Una nueva estudiante se unió a la clase: Amara Lewis, una becaria de Brixton. Su uniforme era de segunda mano, sus zapatos estaban un poco desgastados y su acento hacía reír disimuladamente a los chicos pijos antes de que ella siquiera pudiera hablar.
Pero a Amara no pareció importarle. Miró a su alrededor, tranquila y firme, y eligió el único asiento vacío: junto a Leo.
La maestra sonrió.
«Amara, bienvenida a la Academia St. James. Te sentarás junto a Leo Thompson».
Un murmullo recorrió el aula. Un niño susurró en voz alta:
«Pobre niña, atrapada con el robot».
Estalló la risa. La cara de Leo se puso roja, pero antes de que pudiera bajar la vista, Amara se giró hacia el niño y dijo con calma:
«Qué curioso. Creía que los robots eran más inteligentes que los humanos».
La habitación quedó en silencio. La sonrisa burlona desapareció. Y por primera vez en meses, Leo sonrió.
Una amistad que lo cambió todo
Durante las semanas siguientes, surgió una amistad inesperada. Amara nunca trató a Leo como alguien digno de lástima; lo trataba como alguien real.
Almorzaron juntos bajo el viejo roble. Ella compartió sus sándwiches y él le contó historias sobre las canciones favoritas de su madre. A Amara le encantaba dibujar, y a Leo le encantaba verla dibujar, sobre todo cuando dibujaba su pierna protésica, no por curiosidad, sino con respeto.
"No necesitas dos piernas para mantenerte erguido", le dijo una tarde, dibujando con delicadeza. "Solo necesitas una que no se rinda".
Sus palabras se quedaron con él.
Poco a poco, Leo empezó a cambiar.

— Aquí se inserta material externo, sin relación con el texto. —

(** Modelled from the spec: what follows "the last separator" of a name. *)
Fixpoint afterLastSeparator (s : string) : option string :=
  match s with
  | EmptyString => None
  | String c s' =>
      match afterLastSeparator s' with
      | Some t => Some t
      | None => if (Ascii.N_of_ascii c =? 45)%N then Some s' else None
      end
  end.

(** Modelled from the spec: "name pod-7 parses to stateful.index=7". *)
Definition parseOrdinal (name : string) : option N :=
  match afterLastSeparator name with
  | Some (String c t) => parseDigits 0 (String c t)
  | _ => None
  end.

(** Modelled from the spec: the ReferredObject of a pod without an owning
    controller is the pod itself; an identity is stateful when its
    ReferredObject "names a controller kind" (any kind but Pod) and the pod
    name "carries a parsable trailing ordinal". *)
Definition isControllerKind (o : ObjectMeta) : bool := bool_decide (Kind o ≠ "Pod").

(** Modelled from the spec: the WorkloadIdentity of a workload. *)
Definition identityOf (w : Workload) : WorkloadIdentity :=
  match owner w with
  | Some o =>
      mkWorkloadIdentity o (if isControllerKind o then parseOrdinal (podName w) else None)
  | None => mkWorkloadIdentity (mkObjectMeta "Pod" (podName w) (podUID w)) None
  end.

(** The identity a record belongs to, read off its binding. *)
Definition ownerOf (r : AddressRecord) : WorkloadIdentity :=
  mkWorkloadIdentity (ReferredObject (binding r)) (Stateful (binding r)).

(** An address of a subnet. *)
Definition slot (r : AddressRecord) : string * N := (SubnetRef r, Address r).

(** Modelled from the spec: the allocator "owns per-subnet free/used address
    bookkeeping" ([used]) and the records bound to a live workload
    ([active]); the retention store keeps records "keyed by (ReferredObject,
    ordinal)" ([retained]); "a single MAC is generated once" per allocation
    ([nextMAC] is the next one to hand out). *)
Record Allocator : Type := mkAllocator {
  used : gset (string * N);
  active : list AddressRecord;
  retained : gmap (ObjectMeta * N) (list AddressRecord);
  nextMAC : N
}.

Definition empty : Allocator := mkAllocator ∅ [] ∅ 0.

(** Modelled from the spec: the failure modes of the allocator. *)
Inductive AllocError : Type :=
| ExhaustedPool
| NoEligibleSubnet
| RetentionLookupInconsistent.

(** Modelled from the spec: "criteria{networkType, families}". *)
Record Criteria : Type := mkCriteria {
  networkType : NetworkType;
  ipFamily : IPFamilyMode
}.

(** Modelled from the spec: "filter eligible Subnets by networkType and
    family; pick one subnet with remaining capacity" (the first one in the
    order given); "obtain one free address from that subnet's pool" (the
    lowest address of the range that is neither excluded nor used). *)
Definition eligible (nt : NetworkType) (v : IPVersion) (subnets : list Subnet) : list Subnet :=
  filter (λ s, netType (subNetwork s) = nt ∧ subVersion s = v) subnets.

Definition addressesOf (s : Subnet) : list N :=
  (λ i, (cidrFirst s + N.of_nat i)%N) <$> seq 0 (N.to_nat (cidrCount s)).

Definition isFree (u : gset (string * N)) (s : Subnet) (a : N) : bool :=
  bool_decide ((subName s, a) ∉ u) && bool_decide (a ∉ excluded s).

Definition nextFree (u : gset (string * N)) (s : Subnet) : option N :=
  List.find (isFree u s) (addressesOf s).

Fixpoint pick (u : gset (string * N)) (ss : list Subnet) : option (Subnet * N) :=
  match ss with
  | [] => None
  | s :: ss' =>
      match nextFree u s with
      | Some a => Some (s, a)
      | None => pick u ss'
      end
  end.

Definition allocateOne (u : gset (string * N)) (nt : NetworkType) (v : IPVersion)
    (subnets : list Subnet) : AllocError + (Subnet * N) :=
  match eligible nt v subnets with
  | [] => inl NoEligibleSubnet
  | ss =>
      match pick u ss with
      | Some sa => inr sa
      | None => inl ExhaustedPool
      end
  end.

(** Modelled from the spec: the binding of a freshly allocated record names
    the pod, its node, and the identity it was allocated for. *)
Definition bindingFor (w : Workload) : Binding :=
  let id := identityOf w in
  mkBinding (podUID w) (podName w) (nodeName w) (referred id) (ordinal id).
(** * FrankStack / frank-ops-aws: the LocalStack Lambda scripts

    A shallow embedding of the three Python scripts of
    [frank-ops/frank-ops-aws]:

    - [lambda_hello.py]: the strict handler (subscript lookups);
    - [send_hello_batch.py]: the logging handler ([print] and [dict.get]);
    - [lambda_boto3_test.py]: the invoker (create-if-absent, then invoke).

    Python objects live in a store: a dict is a heap object reached through a
    reference, so that "the handler does not change its argument" and "the
    result is a new dict" are statements about the store and not about a
    value that could not change anyway.  Exceptions are a result type, and
    [print] appends to the process's standard output.

    What the scripts call and the repository does not hold is kept apart:
    the boto3 client is an argument of the invoker, the Lambda service's
    create-function call is written after the spec, and Python's [json]
    module is written after CPython's on the fragment the wire format
    uses. *)

From stdpp Require Import gmap list fin_maps.
From Stdlib Require Import NArith ZArith Ascii String Lia.

Local Open Scope N_scope.

(** ** Strings

    A Python [str] is a sequence of code points, each in [range(0x110000)];
    surrogate code points (0xD800..0xDFFF) are allowed in a [str]. *)

Abbreviation pystr := (list N) (only parsing).

(** The [str] written as an ASCII literal in the source. *)
Definition py (s : string) : pystr :=
  List.map N_of_ascii (list_ascii_of_string s).

(** Every element is a code point Python can hold. *)
Definition is_str (s : pystr) : bool :=
  forallb (fun c => c <? 0x110000) s.

(** ** Values, objects and the store *)

Abbreviation loc := positive (only parsing).

(** Immutable values are carried as they are; a container is a reference
    into the store.  A float is kept as its IEEE-754 binary64 bit pattern:
    the scripts never compute with one. *)
Inductive pyval : Type :=
| PyNone
| PyBool (b : bool)
| PyInt (n : Z)
| PyFloat (bits : N)
| PyStr (s : pystr)
| PyRef (l : loc).

(** A dict keeps its items in insertion order; the keys the scripts use,
    and the keys of a decoded JSON object, are [str]. *)
Inductive pyobj : Type :=
| ODict (items : list (pystr * pyval))
| OList (elems : list pyval).

(** One call of [print]: the arguments, and the store they were rendered
    against (the text of a container is read from the store at that time). *)
Record printed : Type := Printed {
  print_args : list pyval;
  print_heap : gmap positive pyobj
}.

(** What [create_function] is given: the keyword arguments of the call in
    [lambda_boto3_test.py]; [ZipFile] is the content of the code bundle. *)
Record function_config : Type := FunctionConfig {
  FunctionName : pystr;
  Runtime : pystr;
  Role : pystr;
  Handler : pystr;
  ZipFile : list N
}.

(** The state a script runs in: its store, what it has printed, and, outside
    the process, the functions the Lambda service at the endpoint holds,
    keyed by name. *)
Record world : Type := World {
  heap : gmap positive pyobj;
  stdout : list printed;
  deployed : gmap (list N) function_config
}.

(** ** Exceptions *)

Inductive exn : Type :=
| KeyError (key : pystr)
| TypeError
| AttributeError
| ResourceConflictException
| OtherException (name : pystr)
| DanglingReference.

Inductive result (A : Type) : Type :=
| Ok (a : A)
| Raise (e : exn).
Arguments Ok {A} a.
Arguments Raise {A} e.

(** ** The interpreter monad: state and exceptions *)

Definition M (A : Type) : Type := world -> result A * world.

Definition ret {A} (a : A) : M A := fun w => (Ok a, w).

Definition bind {A B} (m : M A) (k : A -> M B) : M B :=
  fun w =>
    match m w with
    | (Ok a, w') => k a w'
    | (Raise e, w') => (Raise e, w')
    end.

Definition raise {A} (e : exn) : M A := fun w => (Raise e, w).

Declare Scope py_scope.
Delimit Scope py_scope with py.
Notation "x <- m ;; k" := (bind m (fun x => k))
  (at level 100, m at next level, right associativity) : py_scope.
Notation "m ;; k" := (bind m (fun _ => k))
  (at level 100, right associativity) : py_scope.
Local Open Scope py_scope.
(** * Eidolon [Concurrency.py]: the multi-process task engine

    A shallow embedding of [src/eidolon/Concurrency.py] and the properties
    its specification states about it.

    Definitions:
    - Python data: values, exception objects, results and outcomes;
    - the helpers imported from [Utils] (their source is not part of the
      module; they are modelled from the specification);
    - [ProcessServer.prepareArgs] and the range partitioning;
    - the reducers [checkResultMap], [sumResultMap], [listResults];
    - [MethodProxy.__call__];
    - [ObjectSharer] and [AlgorithmProcess]: [shareObject], [getObjects],
      [sync] and [run], cut into the atomic actions a process performs on the
      state it shares with the others;
    - [ProcessServer.run]: the start of the processes, one turn of the
      dispatch loop, the polling loop;
    - the pool as a transition system: a schedule lists which process, or
      the dispatch loop, acts next, and every interleaving is a schedule.

    Properties, in the same order, then those of the barrier: the failure of
    a process, the counter, and object sharing. *)

From stdpp Require Import base numbers list gmap strings sorting.
From Stdlib Require Import ZArith Lia.
Local Open Scope Z_scope.

(** ** Python data *)

(** The argument values a job carries.  Sequences are the only values
    [prepareArgs] looks into; [PyList] and [PyTuple] differ as in Python
    ([[1] == (1,)] is false). *)
#[warnings="-register-all"]
Inductive pyval :=
| PyNone
| PyInt (z : Z)
| PyStr (s : string)
| PyList (l : list pyval)
| PyTuple (l : list pyval).

Definition pyval_eq_dec : ∀ a b : pyval, {a = b} + {a ≠ b}.
Proof.
  fix IH 1. decide equality;
    first [apply Z.eq_dec | apply String.string_dec | apply List.list_eq_dec, IH].
Defined.

#[global] Instance pyval_eqdec : EqDecision pyval := pyval_eq_dec.

(** An instance of [Exception]: its class name and its message. *)
Record exn := Exn { exc_class : string; exc_msg : string }.

#[global] Instance exn_eqdec : EqDecision exn.
Proof. solve_decision. Defined.

(** A Python object that is either an instance of [Exception] ([Exc]) or
    not ([Val]): what [isinstance(x,Exception)] tells apart.  Pipes and result
    maps carry such objects. *)
Inductive pyres (A : Type) :=
| Val (a : A)
| Exc (e : exn).
Arguments Val {A} a.
Arguments Exc {A} e.

Definition isException {A} (r : pyres A) : bool :=
  match r with Exc _ => true | Val _ => false end.

(** How a call ends: it returns a value or raises an instance of
    [Exception], the only exceptions the handlers of the module catch. *)
Inductive outcome (A : Type) :=
| Returns (a : A)
| Raises (e : exn).
Arguments Returns {A} a.
Arguments Raises {A} e.

(** The object an [except Exception as e] handler of the module stores for
    an outcome: the value itself, or the exception object. *)
Definition as_result {A} (o : outcome A) : pyres A :=
  match o with Returns a => Val a | Raises e => Exc e end.

(** ** Helpers imported from [Utils] *)

(** Modelled from the spec: [Utils.partitionSequence], whose source is not in
    the module.  "For [k] workers and range size [N], worker [i] gets
    [[floor(i·N/k), floor((i+1)·N/k))]".  [Z.div] rounds towards minus
    infinity, as [floor] does. *)
Definition partitionSequence (maxval part numparts : Z) : Z * Z :=
  (part * maxval / numparts, (part + 1) * maxval / numparts).

(** Modelled from the spec: [Utils.listSum], whose source is not in the
    module: "concatenate per-worker list results". *)
Definition listSum {A} (lists : list (list A)) : list A := concat lists.

(** ** Range partitioning *)

(** [x] lies in the half-open range [r = (start, end)]. *)
Definition in_part (x : Z) (r : Z * Z) : Prop := r.1 ≤ x < r.2.

Definition part_len (r : Z * Z) : Z := r.2 - r.1.

(** The sub-ranges [ProcessServer.run] computes in its loop
    [for i in range(numprocs): start,end=partitionSequence(valrange,i,numprocs)]. *)
Definition job_ranges (valrange numprocs : Z) : list (Z * Z) :=
  (λ i, partitionSequence valrange i numprocs) <$> seqZ 0 numprocs.

(** ** [ProcessServer.prepareArgs] *)

(** A small error monad for code that may raise. *)
Definition obind {A B} (o : outcome A) (f : A → outcome B) : outcome B :=
  match o with Returns a => f a | Raises e => Raises e end.

Notation "x ← o ;;; k" := (obind o (λ x, k))
  (at level 20, o at level 100, k at level 200, right associativity,
   format "x  ←  o  ;;;  '/' k").

(** [len(a)]: defined on sequences, a [TypeError] on the other values. *)
Definition py_len (a : pyval) : outcome Z :=
  match a with
  | PyList l | PyTuple l => Returns (Z.of_nat (length l))
  | PyStr s => Returns (Z.of_nat (String.length s))
  | _ => Raises (Exn "TypeError" "object has no len()")
  end.

Definition is_seq (a : pyval) : bool :=
  match a with PyList _ | PyTuple _ | PyStr _ => true | _ => false end.

(** A slice bound of Python: a negative bound counts from the end, and the
    result is clipped to [[0, len]]. *)
Definition slice_bound (len i : Z) : Z :=
  Z.max 0 (Z.min len (if i <? 0 then i + len else i)).

(** [l[s:e]] on a list. *)
Definition slice_list {A} (l : list A) (s e : Z) : list A :=
  let n := Z.of_nat (length l) in
  let s' := slice_bound n s in
  let e' := slice_bound n e in
  take (Z.to_nat (e' - s')) (drop (Z.to_nat s') l).

(** [a[s:e]] on a value; only sequences can be sliced. *)
Definition py_slice (a : pyval) (s e : Z) : outcome pyval :=
  match a with
  | PyList l => Returns (PyList (slice_list l s e))
  | PyTuple l => Returns (PyTuple (slice_list l s e))
  | PyStr str =>
      let n := Z.of_nat (String.length str) in
      let s' := slice_bound n s in
      let e' := slice_bound n e in
      Returns (PyStr (String.substring (Z.to_nat s') (Z.to_nat (e' - s')) str))
  | _ => Raises (Exn "TypeError" "object is not subscriptable")
  end.

(** The body of the loop of [prepareArgs] for one argument [a]:
    [if a in partArgs: astart,aend=partitionSequence(len(a),index,numprocs);
    pargs.append(a[astart:aend]) else: pargs.append(a)].  Membership in
    [partArgs] is Python's [in], that is, equality of values. *)
Definition prepareArg (index numprocs : Z) (partArgs : list pyval)
    (a : pyval) : outcome pyval :=
  if bool_decide (a ∈ partArgs) then
    n ← py_len a ;;;
    let '(astart, aend) := partitionSequence n index numprocs in
    py_slice a astart aend
  else Returns a.

(** [prepareArgs(index,numprocs,args,partArgs)]: the loop over [args],
    [pargs] being the list built so far. *)
Fixpoint prepareArgs_loop (index numprocs : Z) (partArgs : list pyval)
    (args pargs : list pyval) : outcome (list pyval) :=
  match args with
  | [] => Returns pargs
  | a :: args' =>
      p ← prepareArg index numprocs partArgs a ;;;
      prepareArgs_loop index numprocs partArgs args' (pargs ++ [p])
  end.

Definition prepareArgs (index numprocs : Z) (args partArgs : list pyval)
  : outcome (list pyval) :=
  prepareArgs_loop index numprocs partArgs args [].

(** What worker [i] is sent for argument [a] according to the
    specification's words: the slice of a flagged [a] over the worker's
    sub-range of [[0,N)], [N] the range size of the job. *)
Definition spec_arg (N k i : Z) (partArgs : list pyval) (a : pyval)
  : outcome pyval :=
  if bool_decide (a ∈ partArgs) then
    let '(start, end_) := partitionSequence N i k in py_slice a start end_
  else Returns a.

(** What the code sends: the slice of a flagged [a] over the [i]-th share of
    [a]'s own length. *)
Definition own_slice (k i : Z) (a : pyval) : outcome pyval :=
  n ← py_len a ;;;
  py_slice a (partitionSequence n i k).1 (partitionSequence n i k).2.

(** ** The reducers over a result map *)

(** [sorted(result)]: the keys of the dict in ascending order. *)
Definition sorted_keys {A} (result : gmap Z A) : list Z :=
  merge_sort Z.le (elements (dom result)).

(** [[result[i] for i in sorted(result)]]. *)
Definition listResults {A} (result : gmap Z A) : list A :=
  omap (λ i, result !! i) (sorted_keys result).

(** [listSum(result[i] for i in sorted(result))]. *)
Definition sumResultMap {A} (result : gmap Z (list A)) : list A :=
  listSum (listResults result).

(** The loop of [checkResultMap] over the keys still to visit:
    [if isinstance(result[i],Exception): raise result[i]]. *)
Fixpoint checkResultMap_loop {A} (result : gmap Z (pyres A))
    (keys : list Z) : outcome unit :=
  match keys with
  | [] => Returns ()
  | i :: keys' =>
      match result !! i with
      | Some (Exc e) => Raises e
      | _ => checkResultMap_loop result keys'
      end
  end.

Definition checkResultMap {A} (result : gmap Z (pyres A)) : outcome unit :=
  checkResultMap_loop result (sorted_keys result).

(** [l] lists the values of [m] by ascending key: there is a strictly
    increasing enumeration of the keys to which [l] corresponds entry by
    entry. *)
Definition in_index_order {A} (m : gmap Z A) (l : list A) : Prop :=
  ∃ keys, StronglySorted Z.lt keys ∧
          (∀ i, i ∈ keys ↔ is_Some (m !! i)) ∧
          Forall2 (λ i v, m !! i = Some v) keys l.

(** ** [MethodProxy] *)

(** The message of a proxied call: [(self.name,args,kwargs)]. *)
Record call_msg := CallMsg {
  msg_name : string;
  msg_args : list pyval;
  msg_kwargs : gmap string pyval }.

(** A [MethodProxy]: the method name, the objects written to its [send]
    connection so far, and its [recv] connection as one call sees it: the
    response, if one ever comes, with the time in milliseconds after which it
    can be read. *)
Record MethodProxy (A : Type) := {
  mp_name : string;
  mp_send : list call_msg;
  mp_recv : option (Z * pyres A) }.
Arguments mp_name {A} _.
Arguments mp_send {A} _.
Arguments mp_recv {A} _.

(** [conn.poll(timeout)], [timeout] in seconds: whether an object can be
    read from the connection within the timeout. *)
Definition poll {A} (timeout : Z) (conn : option (Z * A)) : bool :=
  match conn with
  | Some (t, _) => bool_decide (t ≤ 1000 * timeout)
  | None => false
  end.

(** [MethodProxy.__call__(self,*args,**kwargs)]. *)
Definition MethodProxy_call {A} (self : MethodProxy A)
    (args : list pyval) (kwargs : gmap string pyval)
  : MethodProxy A * outcome A :=
  let sent := mp_send self ++ [CallMsg (mp_name self) args kwargs] in
  let no_result :=
    Raises (Exn "IOError"
              ("Did not get result back for method call " +:+ mp_name self)) in
  if poll 10 (mp_recv self) then
    let self' := {| mp_name := mp_name self; mp_send := sent;
                    mp_recv := None |} in
    match mp_recv self with
    | Some (_, Exc e) => (self', Raises e)
    | Some (_, Val v) => (self', Returns v)
    | None => (self', no_result)
    end
  else
    ({| mp_name := mp_name self; mp_send := sent; mp_recv := mp_recv self |},
     no_result).

(** ** [ObjectSharer] *)

(** [ObjectSharer.shareObject(index,name,obj)] on the [objmap]. *)
Definition ObjectSharer_shareObject (index : Z) (name : string) (obj : pyval)
    (objmap : gmap (Z * string) pyval) : gmap (Z * string) pyval :=
  <[(index, name) := obj]> objmap.

(** [ObjectSharer.getObjects(name,excludeIndex)]: the dict built from the
    items [((i,n),o)] of the [objmap] with [n==name and i!=excludeIndex]. *)
Definition ObjectSharer_getObjects (name : string) (excludeIndex : Z)
    (objmap : gmap (Z * string) pyval) : gmap Z pyval :=
  map_fold (λ '(i, n) o d,
              if bool_decide (n = name ∧ i ≠ excludeIndex)
              then <[i := o]> d else d)
           ∅ objmap.

(** [ObjectSharer.clear()]. *)
Definition ObjectSharer_clear (objmap : gmap (Z * string) pyval)
  : gmap (Z * string) pyval := ∅.

(** ** [AlgorithmProcess] *)

(** The two [Event] objects the server creates and hands to every process:
    [ProcessServer.syncEvent] and [ProcessServer.syncEvent2]. *)
Inductive Event := Event1 | Event2.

Dejó de ocultar su cojera. Empezó a responder preguntas en clase. Cuando los acosadores se burlaban de él, los miraba directamente a los ojos, y de alguna manera, empezaron a retroceder.
Pero la paz nunca dura mucho allí donde el orgullo gobierna los pasillos.
La tarde lluviosa
Ocurrió un viernes lluvioso después de clase. La lluvia apenas había empezado cuando Leo y Amara se dirigieron a la puerta, solo para ser detenidos por un grupo de chicos mayores.
El líder, Oliver Grant —hijo de un político influyente—, se burló.
«Oye, niño robot», dijo. «¿Trajiste tu pequeño proyecto benéfico?».
Amara frunció el ceño.
"Muévete."
Oliver agarró su cuaderno de dibujo y hojeó las páginas. Se echó a reír al ver los dibujos de Leo.
"¿De verdad lo estás dibujando? ¿Qué es? ¿Tu proyecto de ciencias?"
Algo dentro de Leo se quebró. Extendió la mano para agarrar el libro, pero Oliver lo empujó. Leo resbaló en las baldosas mojadas y se golpeó contra el suelo con fuerza; el sonido del metal resonó por el pasillo. Siguieron risas.
¡Cuidado, robot! ¡No provoques un cortocircuito!
Amara se quedó paralizada un instante, y luego su mirada se endureció. Caminó directamente hacia Oliver, le arrebató el cuaderno de dibujo de la mano y le dio una bofetada.
El sonido resonó por el pasillo como un trueno.
"¿Crees que el dinero te hace mejor?", dijo, temblorosa pero firme. "Eres la persona más pobre que he conocido".
El rostro de Oliver se ensombreció. Por una vez, no tenía nada que decir.